In line with previous work I have done with migrant data, I am interested in analysing this data for what it tells us about the demographic profile of these men – Who were they? Where were they from? What may have compelled them to join the army? How did they die? Why was this so different to the way their contemporaries were dying in fields of battle across the rest of the British Empire and beyond? Where did they go after their discharged? How many stayed in New Zealand? How many returned to New Zealand having discharged elsewhere? Where, when, and why did they desert? What were their fates?
People of Parliament, Victoria University of Wellington, 2021-present
I am also the senior research assistant/tech consultant on the People of Parliament Project (PoPP), creating the website, overseeing the data collection, and presenting it in an R-Shiny app with searchable and filterable data tables and interactive graphs. This too will eventually have interactive maps, and the data is all downloadable.
Past
Doctoral Research, Victoria University of Wellington, 2016-2010
For my doctoral research I created a profile of New Zealand’s Scottish immigrants who arrived between 1840 and 1920 in order to address who they were in terms of origins within Scotland, age, gender, marital status, and occupation. Other aspects of this migrant flow I examined included internal, step, chain and return migration of the migrants, and individual and generational occupational mobility.

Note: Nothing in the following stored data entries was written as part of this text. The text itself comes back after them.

(** C17: calls that exclude each other are atomic.  Started on a file system
    where every name has a file of its own, calls that run one after the other
    through all their regions leave memory and disk as the atomic operations
    of [LocalQueue] do, and every call returns what the operation returns. *)
Theorem serial_calls_refine s c ops : tmp_path path ≠ path → vol_ok (volume s) →
  (∀ d, (c ≤ d)%nat → callers s !! d = None) →
  let s' := run_turns s (serial c ops) in
  let '(l, oks) := perform_all (alone s) ops in
  alone s' = l ∧ vol_ok (volume s') ∧
  ∀ k ok, oks !! k = Some ok → callers s' !! (c + k)%nat = Some (Returned ok).
Proof.
  intros Hp. cbn zeta. enough (∀ ops s c, vol_ok (volume s) → (∀ d, (c ≤ d)%nat → callers s !! d = None) →
    let s' := run_turns s (serial c ops) in
    let '(l, oks) := perform_all (alone s) ops in
    alone s' = l ∧ vol_ok (volume s') ∧ (∀ d, (d < c)%nat → callers s' !! d = callers s !! d) ∧
    ∀ k ok, oks !! k = Some ok → callers s' !! (c + k)%nat = Some (Returned ok)) as HG.
  { intros W Hc. specialize (HG ops s c W Hc). cbn zeta in HG.
    destruct (perform_all (alone s) ops) as [l oks]. destruct HG as (? & ? & _ & ?). by split_and!. }
  clear s c ops. intros ops. induction ops as [|op ops IH]; intros s c W Hc; [done|].
  cbn [serial perform_all]. rewrite app_comm_cons. unfold interleave. rewrite foldl_app.
  pose proof (serial_call s c op Hp W (Hc c (le_n c))) as H. destruct (perform (alone s) op) as [l ok].
  destruct H as (<- & Hk & W1). unfold interleave in Hk, W1. fold run_turns.
  set (s1 := foldl (turn queue path) s (Start c op :: four_turns c)) in *.
  specialize (IH s1 (S c) W1). cbn zeta in IH. 
  assert (∀ d, (S c ≤ d)%nat → callers s1 !! d = None) as Hc1.
  { intros d Hd. rewrite Hk, lookup_insert_ne by lia. apply Hc. lia. }
  specialize (IH Hc1).
  change (alone (run_turns s (Start c op :: four_turns c))) with (alone s1).
  destruct (perform_all (alone s1) ops) as [l' oks]. destruct IH as (E & W2 & Hlow & Hk2). split_and!; [done|done| |].
  - intros d Hd. etransitivity; [apply Hlow; lia|]. rewrite Hk, lookup_insert_ne by lia. done.
  - intros [|k] b; cbn [lookup list_lookup].
    + intros [= <-]. rewrite Nat.add_0_r. etransitivity; [apply Hlow; lia|]. rewrite Hk. apply lookup_insert_eq.
    + intros Hb. rewrite Nat.add_succ_r. by apply (Hk2 k b).
Qed.
End rules.
(* ===== verification/Worker.v ===== *)
(** * The job worker ([src/job/worker.rs])

    [JobWorkerConfig], [JobProcessorRouter], [JobContext] and [JobWorker] over
    any backend.

    A processor is user code: a program of calls on its context that ends with
    a result, [Proc].  Several jobs may be in progress in one worker (its
    loops), each in a slot of the state; every region of code between two
    awaits is one function, and [wexec] runs one region, so that any
    interleaving of the loops, the lease renewers and other clients of the
    backend is a list of actions.  The flags a job shares with its lease
    renewer and with the worker's lease table ([Arc<AtomicBool>]) are fields of
    the slot, which the lease table refers to by the number of the slot.
    [run_once] and [run_until_idle] are compositions of the same functions. *)
From S2P Require Import Prelude Ordering Text External Retry JobTypes JobStore.
From S2P Require Import JobFlows JobQueries JobAdd JobSystem Backend.
Local Open Scope Z_scope.

Section worker.
Context {X : Ext}.

(** ** Configuration *)
Record JobWorkerConfig := mkWorkerConfig {
  wc_worker_id : string;
  wc_concurrency : nat;
  wc_lease_duration : Duration;
  wc_lease_renew_interval : Duration;
  wc_poll_interval : Duration;
  wc_blocking_claim_timeout : Duration;
  wc_stalled_check_interval : Duration;
  wc_recover_stalled : bool;
  wc_log_retention : nat;
}.
#[export] Instance eta_JobWorkerConfig : Eta JobWorkerConfig := λ c,
  mkWorkerConfig (wc_worker_id c) (wc_concurrency c) (wc_lease_duration c) (wc_lease_renew_interval c)
    (wc_poll_interval c) (wc_blocking_claim_timeout c) (wc_stalled_check_interval c)
    (wc_recover_stalled c) (wc_log_retention c).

In order to perform the statistical analysis necessary to address these questions, during the first year of my doctorate I created a database of New Zealand’s Scottish migrants (based on a genealogical society register), and developed a code dictionary for Scotland and New Zealand locations and for occupations. Beyond this statistical work, I integrated qualitative evidence to support my quantitative findings in the final dissertation.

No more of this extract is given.